Cybersicherheitsexperten haben eine alarmierende Entwicklung aufgedeckt: Hacker führen massive Brute-Force-Angriffe auf privilegierte Konten ungeschützter Server durch, die die in der Baubranche weit verbreitete Foundation-Buchhaltungssoftware nutzen. Diese gezielte Kampagne stellt eine ernsthafte Bedrohung für Unternehmen dar, die in Bereichen wie Sanitär, Heizung, Lüftung, Klimatechnik und Betonherstellung tätig sind.

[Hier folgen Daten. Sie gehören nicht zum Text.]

(* ===== verification/Prelude.v ===== *)
(** * A verification development for libreswan

    libreswan is an IKE daemon (pluto, programs/pluto), a library of conversions that pluto and
    the command line tools share (lib/libswan, linux/net/ipsec), and a kernel IPsec stack (KLIPS,
    linux/net/ipsec). The development models the parts that read what a peer or a user wrote,
    that hold the state between messages, and that decide what is installed, and proves what
    they promise.

    ** How a packet goes through the program, and through the files

    A packet is a byte buffer. [process_packet] (demux.c) takes the header off with [in_struct]
    (packet.c) and hands an IKEv2 message to [process_v2_packet] (ikev2.c). That finds a state
    object in the hash tables of state.c, splits the message into payloads, collects fragments,
    decrypts, picks an entry of the table of state transitions and calls its function.
    Transition functions negotiate algorithms (ikev2_spdb_struct.c) and traffic selectors
    (ikev2_child.c), compare identities (id.c, x509dn.c), lease addresses (addresspool.c), and
    build replies with [out_struct], which are protected, cut into fragments and recorded for
    retransmission.

    - [Prelude]: the results of C functions ([outcome]: a value, an error, or the end of the
      process by a failed assertion or an undefined access), machine integers, C strings, network
      byte order, byte memory, and the tactics and hint databases of the development.
    - [EnumNames], [Constants], [EnumTheorems]: the name tables of lib/libswan/constants.c, all of
      them, and their lookups.
    - [Packet], [PacketDescs]: packet byte streams and the descriptor-driven parser and emitter of
      packet.c with all of its descriptors, on byte memory with shared, nested streams;
      [PacketGeneric]: generic payloads and the patching of next-payload numbers. [PacketSpec],
      [PacketObject], [PacketNest], [PacketTheorems]: the wire format as a pure function, memory
      safety of parsing, and that emission and parsing implement the format.
    - [Numbers], [Data], [Address], [AddressText], [Subnet], [SubnetTheorems], [SubnetText]: texts
      of numbers, data, addresses, subnets and ranges (ttoul.c, ttodata.c, datatot.c, ttoaddr.c,
      addrtot.c, ttosubnet.c, rangetosubnet.c, goodmask.c and their neighbours).
    - [Asn1], [X509dn], [DnTheorems], [Id], [IdMatch]: DER, distinguished names, identities and
      their comparison (asn1.c, x509dn.c, id.c).
    - [AddressPool], [PoolSpec], [PoolSystem], [PoolTheorems]: leases and pools of addresspool.c,
      the abstract pool they refine, and the daemon as the pools see it.
    - [TrafficSelector], [TrafficTheorems], [TrafficWire]: offers, weighing, selection and wire
      format of traffic selectors (ikev2_child.c, parts of ikev2_parent.c, hostpair.c, x509.c).
    - [Replay]: the anti-replay window of KLIPS (ipsec_rcv.c).
    - [Stf], [Ikev2Sk], [Ikev2SkTheorems], [Fragments], [FragmentTheorems], [FragmentV1Theorems]:
      protected payloads and fragmentation of both versions of IKE (ikev2_parent.c, ikev2.c,
      ikev1.c, server.c, state.c).
    - [Ikev2Payloads], [PayloadTheorems]: payload chains and their check (ikev2.c).
    - [Ikev2Proposals], [Ikev2LocalProposals]: the negotiation of algorithms (ikev2_spdb_struct.c,
      parts of ike_alg.c, kernel_alg.c and ikev2_parent.c): proposals from the configuration or
      the defaults, their emission, the comparison with what a peer proposes, the choice, and
      what becomes of it. [ProposalSpec], [ProposalTheorems]: a reference that reads everything
      before it compares, and that the code implements it; [ProposalWire], [ProposalAgreement]:
      the wire format and that both ends agree; [LocalProposalTheorems]: proposals are the
      configured ones; [ProposalExamples]: concrete negotiations.
    - [States], [StateTheorems]: state objects and their hash tables (state.c, state_entry.c).
    - [Ikev2Dispatch], [Ikev2Informational], [DispatchSafety], [InformationalTheorems],
      [DispatchTheorems]: the receive path from the packet to the transition function, message ID
      counters, and the INFORMATIONAL exchange as a whole (demux.c, ikev2.c, ikev2_parent.c).

    ** Correspondence

    A C function is a definition of the same name, a struct a record with its members, an enum
    an inductive type or its numbers. Pointers into buffers are addresses of byte memory, state
    objects are known by their serial numbers in a heap, streams by identifiers in a [pstate], so
    that sharing is kept. A function that may fail an assertion, or read or write where C leaves
    it undefined, returns an [outcome]; theorems that say "safe" exclude [Abort]. Logging is left
    out. Code outside of the repository is an argument: name resolution ([tryname]), NSS
    ([IdMatch.Nss] and the certificate database), the cryptographic algorithms
    ([Ikev2Sk.encrypt_desc], [integ_desc], with their documented laws in records such as
    [Ikev2SkTheorems.cipher_ok] and [DispatchSafety.octet_cipher], instantiated for the
    witnesses), random octets and the memory that the allocator hands out.

    ** What the theorems show

    - Any octets are parsed without leaving their stream: one structure ([in_struct_safe]), the
      chain of payloads ([decode_payloads_exact]), traffic selectors ([parse_ts_safe]), proposals
      ([sa_payload_safe]), a whole packet up to the choice of the transition function ([process_packet_safe]) and through the
      INFORMATIONAL handler ([receive_packet_safe]).
    - What is emitted is the wire format, and is parsed back ([emit_object_correct],
      [emit_parse_roundtrip], [ts_roundtrip], [fragments_roundtrip], [v1_fragments_roundtrip]);
      texts are read back ([addrtot_ttoaddr_roundtrip], [subnet_text_roundtrip],
      [dn_text_roundtrip], [datatot_ttodata_roundtrip]).
    - A negotiation does what its reference says ([sa_payload_negotiates]), ends in agreement
      ([negotiation_agrees]), and starts from what was configured
      ([ike_proposals_as_configured], [child_proposals_as_configured]); no transform that is not
      configured can be chosen ([sa_payload_safe]).
    - Data structures refine abstract ones: the hash tables a finite map
      ([state_table_refines_map], [lookups_exact]), the replay bitmap a set of seen numbers
      ([replay_window_refines]), address pools an assignment of addresses ([PoolSpec],
      [pool_invariant], [lease_exclusive]).
    - Security properties: no sequence number passes twice ([no_replay_passes]), no request is
      processed twice ([replayed_request_refused]), an INFORMATIONAL message cannot touch other
      SAs ([informational_isolated]), what is installed is inside the policy
      ([responder_installs_own_policy], [initiator_single_ts_safe]).
    - Where the code does not do what it means to, the theorem says what it does instead:
      [forged_informational_accepted], [forged_fragment_blocks], [sha2_512_fragment_overflows],
      [comeback_aborts], [initiator_accepts_outside_policy], [responder_widens_offer],
      [ah_default_for_esp], [first_modp_heads].

    ** Fuel and bounds

    Loops whose recursion is not structural take fuel, and the theorems show that it is enough:
    [decode_loop] one round for each octet of the stream, since a payload takes four
    ([decode_payloads_exact]); the loops over proposals and attributes one round for each octet
    that is left, since they take eight and four ([sa_payload_safe]); the next-payload scan one round for each payload; [digits_loop] 64
    rounds for a 64-bit number; the DER walk and the text readers one round for each octet. [Abort] for
    exhausted fuel is therefore excluded together with failed assertions. Packets are bounded by
    64 kB, as UDP bounds them, and buffers lie below 2^62. Integers that can wrap around are
    kept at their width ([u8], [u16], [u32], [u64], [s32]).

    ** Not modelled

    - [complete_v2_state_transition] and the transition functions other than the INFORMATIONAL
      one: they wait for the crypto helpers, set timers, and call NSS for key exchange and
      signatures. What they do with messages is modelled where it is a function of its own
      (proposals, traffic selectors, protected payloads, fragments, address leases).
    - The IKEv1 state machine but for its fragments, for the same reason.
    - The IKEv1 proposals and the parser of algorithm strings, whose tables depend on the build
      (its results are arguments of [Ikev2LocalProposals]), secrets, the configuration parser
      (generated by the build), whack and the other tools, the kernel interfaces, KLIPS beyond the
      replay window: device and socket I/O, or code that drives it.
    - The effect of [delete_state] on the connection and the kernel, the octets of the reply to an
      INFORMATIONAL request (an argument), and the signalling of errors by log messages. *)
From stdpp Require Export base numbers list gmap strings.
From Stdlib Require Export ZArith Lia Ascii.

Chronologie und Ausmaß der Angriffe
Laut Sicherheitsforschern des Unternehmens Huntress wurde die bösartige Aktivität erstmals am 14. September 2024 entdeckt. Seitdem wurden bereits mehrere erfolgreiche Einbrüche im Zusammenhang mit dieser Kampagne dokumentiert. Die Angreifer nutzen dabei gezielt Schwachstellen aus, die durch mangelhafte Sicherheitspraktiken der Nutzer entstehen.
Technische Details der Sicherheitslücke
Im Zentrum der Angriffe steht der Microsoft SQL Server (MSSQL), der Bestandteil der Foundation-Software ist. Dieser Server ist häufig über den TCP-Port 4243 öffentlich zugänglich, um die Funktionalität einer zugehörigen mobilen App zu unterstützen. Diese Konfiguration öffnet jedoch Tür und Tor für externe Angriffe auf die MSSQL-Server.
Besonders kritisch ist, dass viele Nutzer die Standard-Anmeldedaten für privilegierte Konten nicht ändern. MSSQL verfügt standardmäßig über ein Administratorkonto mit dem Namen „sa“, während Foundation ein zusätzliches Konto namens „dba“ einrichtet. Bleiben die voreingestellten Passwörter unverändert oder werden durch schwache Alternativen ersetzt, bieten sie Angreifern einen leichten Angriffspunkt.
Aggressive Brute-Force-Taktiken
Die Intensität der Angriffe ist besorgniserregend. Huntress berichtet von äußerst aggressiven Brute-Force-Attacken mit bis zu 35.000 Anmeldeversuchen pro Stunde auf einzelnen Hosts. Diese Methode zielt darauf ab, durch systematisches Durchprobieren die korrekten Anmeldedaten zu ermitteln.
Post-Exploitation-Aktivitäten
Nach erfolgreicher Kompromittierung aktivieren die Angreifer die MSSQL-Funktion xp_cmdshell. Diese ermöglicht die Ausführung von Betriebssystembefehlen über SQL-Abfragen. Bisher konzentrierten sich die Hacker auf zwei Hauptbefehle:
- ipconfig: Zur Erfassung von Netzwerkkonfigurationsdaten
- wmic: Zum Sammeln von Informationen über Hardware, Betriebssystem und Benutzerkonten
Umfang der Bedrohung
Die Untersuchungen von Huntress ergaben, dass von 500 identifizierten Hosts mit installierter Foundation-Software 33 MSSQL-Datenbanken mit Standard-Administratoranmeldedaten zugänglich waren. Diese Statistik unterstreicht die Dringlichkeit verbesserter Sicherheitsmaßnahmen in der Branche.
Angesichts der Schwere dieser Bedrohung ist es für Unternehmen in der Baubranche unerlässlich, ihre IT-Sicherheit zu überprüfen und zu verstärken. Dies umfasst die Änderung von Standardpasswörtern, die Implementierung von Zwei-Faktor-Authentifizierung und die regelmäßige Aktualisierung von Software und Sicherheitsprotokollen. Nur durch proaktives Handeln können Unternehmen ihre sensiblen Daten und Systeme vor solch gezielten Cyberangriffen schützen.